Monday, January 5, 2009: 11:00 AM
Beekman Parlor (Hilton New York)
This paper looks at the development of international public opinion regarding the use of torture in three key cases in the 1960s and early 1970s: Algeria during the conflict with France in the late 1950s and early 1960s; Greece under the junta after 1967; and Brazil under a military dictatorship that began to torture political opponents in 1969. The paper focuses on the arguments and tactics developed by transnational networks of intellectuals, journalists, religious groups, and nongovernmental organizations, and draws on published and archival material from these groups. It traces the emergence of key assumptions about torture and human rights that would come to fruition in the “human rights revolution” of the 1970s. In Algeria, international opinion mobilized primarily around the issue of decolonization.
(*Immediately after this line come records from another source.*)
Lemma installRewrite_spec fd snap st g :
  log_ok st g -> pending_tmp g = Some (fd, snap) ->
  let '(st', r) := installRewrite fd st in
  log_ok st' (installed st st' snap g) /\
  (linked st'.1 = linked st.1 /\ disk st'.1 = disk st.1 /\ r <> None /\ logErr st'.2 = logErr st.2 \/
   linked st'.1 = fd /\ disk st'.1 = mkFile (enc (snap ++ since g)) (length (enc (snap ++ since g)))
   /\ logErr st.2 = None /\ logErr st'.2 = r).
Proof.
  destruct st as [o l]. intros Hok Hp.
  destruct (ok_pending _ _ Hok fd snap Hp) as (_ & Hlt & _). cbn [fst] in Hlt.
  assert (fd <> linked o) as Hne by lia.
  assert (forall o' l' e P, only fd o o' -> l' = l \/ l' = abortRewrite l ->
    log_ok (o', l') (installed (o, l) (o', l') snap g) /\
    (linked o' = linked o /\ disk o' = disk o /\ Some e <> None (A := error) /\ logErr l' = logErr l \/ P)) as Hundone.
  { intros o' l' e P Ho Hl'. destruct (install_undone fd o l g o' l' snap Hok Hne Ho Hl') as (? & ? & ?).
    split; [done|]. left. split_and!; [done..|]. by destruct Hl' as [->| ->]. }
  unfold installRewrite. destruct (rewriting l) eqn:Hr; cbn [negb];
    [|apply Hundone; [apply only_sys|by left]].
  cbn [fst snd]. destruct (logErr l) as [e|] eqn:He; [apply Hundone; [apply only_sys|by right]|].
  pose proof (tail_prepared fd snap o l g Hok Hp Hr He) as Hprep.
  destruct (file_Write fd (rewriteTail l) o) as [o1 [n e1]].
  pose proof (only_sys fd o1) as Hs1.
  destruct (file_Sync fd o1) as [o2 e2].
  destruct (sys_call o2) as [o3 e3]. destruct Hprep as (Ho1 & Ho2 & Ho3 & Hv3 & Hdone).
  destruct e1 as [e|]; [apply Hundone; [exact (only_trans _ _ _ _ Ho1 Hs1)|by right]|].
  destruct e2 as [e|]; [by apply Hundone; [|right]|].
  destruct e3 as [e|]; [by apply Hundone; [|right]|]. specialize (Hdone eq_refl eq_refl).
  unfold rename. destruct (nextFault_files o3) as [Hi4 Hl4].
  destruct (nextFault o3) as [o4 [[k e]|]]; cbn [fst] in *.
  { apply Hundone; [|by right]. eapply only_trans; [exact Ho3|].
    split_and!; [by rewrite Hi4|done|]. intros. unfold fileAt. by rewrite Hi4. }
  set (o4' := mkOS (inodes o4) fd (faults o4)).
  assert (forall o' l', inodes o' = inodes o3 -> linked o' = fd -> rewriting l' = false ->
    (logErr l' = None -> on_file fd l') ->
    log_ok (o', l') (installed (o, l) (o', l') snap g) /\
    disk o' = mkFile (enc (snap ++ since g)) (length (enc (snap ++ since g)))) as Hinst.
  { intros o' l'. by apply (install_after fd snap o l g o3). }
  destruct (sys_call_files o4') as [Hi5 Hl5]. destruct (sys_call o4') as [o5 e5]. cbn [fst] in *.
  destruct e5 as [e|].
  - unfold fail, abortRewrite. cbn [setRewrite logErr]. rewrite He.
    edestruct (Hinst o5) as [H1 H2]; [by rewrite Hi5|done| | |split; [exact H1|by right]]; done.
  - destruct (sys_call_files o5) as [Hi6 Hl6]. cbn [fst].
    edestruct (Hinst (sys_call o5).1) as [H1 H2]; [by rewrite Hi6, Hi5|by rewrite Hl6, Hl5| | |
      split; [exact H1|right; split_and!; [by rewrite Hl6, Hl5|done..]]]; [done|].
    unfold on_file. cbn [file bw wfd werr wbuf NewWriterSize]. by rewrite Hl5.
Qed.
Lemma Replay_cut recs k src o s s' :
  Forall sendable recs -> (k <= length (enc recs))%nat ->
  calm o -> valid (linked o) o -> (synced (disk o) <= length (content (disk o)))%nat ->
  content (disk o) = take k (enc recs) -> reads src o ->
  let n := complete recs k in
  applyAll apply (take n recs) s = Some s' ->
  exists o',
    Replay apply src o s =
      (o', s', mkResult (Z.of_nat n) (lenZ (enc (take n recs)))
                 (Z.of_nat k - lenZ (enc (take n recs))), None) /\
    clean o' (take n recs) /\ calm o'.
Proof.
  intros Hs Hk Hcalm Hv Hsy Hc (Hne & Hend & Hall) n Ha.
  assert (length (content (disk o)) = k) as Hlen by (rewrite Hc, length_take; lia).
  unfold Replay. rewrite sys_call_calm by done.
  rewrite (replayLoop_flat _ _ _ _ _ _ (rel_new readerBufSize src Hne)).
  rewrite Hend, Hall, Hc.
  rewrite (replayLoop_cut apply _ recs k _ s s') by (done || (rewrite length_take; lia)).
  cbn [Commands Bytes Truncated]. rewrite !Z.add_0_l. fold n.
  pose proof (take_enc_complete recs k) as Hcut. fold n in Hcut.
  case_decide as Hd.
  - rewrite sys_call_calm by done. cbn [fst]. exists o. split_and!; try done.
    + do 2 f_equal. unfold lenZ. f_equal. lia.
    + split_and!; try done. rewrite Hc, Hcut, <- Hd, Nat.sub_diag. by rewrite app_nil_r.
  - rewrite !sys_call_calm by done.
    destruct (truncate_calm (lenZ (enc (take n recs))) o Hcalm Hv) as (T1 & T2 & T3 & T4 & T5).
    destruct (truncate _ o) as [o4 e4]. cbn [fst snd] in *. subst e4.
    rewrite sys_call_calm by done. exists o4. cbn [fst fmap option_fmap option_map].
    split_and!; try done.
    + do 3 f_equal. unfold lenZ at 1. by rewrite Hlen.
    + split_and!; try done. rewrite T1, Hc, Hcut. unfold lenZ. rewrite Nat2Z.id.
      by rewrite take_app_length.
Qed.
In contrast, by the late 1960s, torture in Greece and in Brazil drew widespread condemnation and helped spur Amnesty International’s 1972-1973 campaign “to make torture as unthinkable as slavery.” Greece and Brazil thus spurred significant changes in public opinion and eventually in international law. The Universal Declaration of Human Rights had declared torture illegal in 1948, but the prohibition lacked enforcement mechanisms, and the assumption that what a state did to its own citizens was its own business remained largely intact. This changed in the 1970s, with increasing pressure at the United Nations to establish enforcement and monitoring mechanisms and to target specific violators. This paper several explanations for the growth of an anti-torture norm and a more interventionist approach to human rights.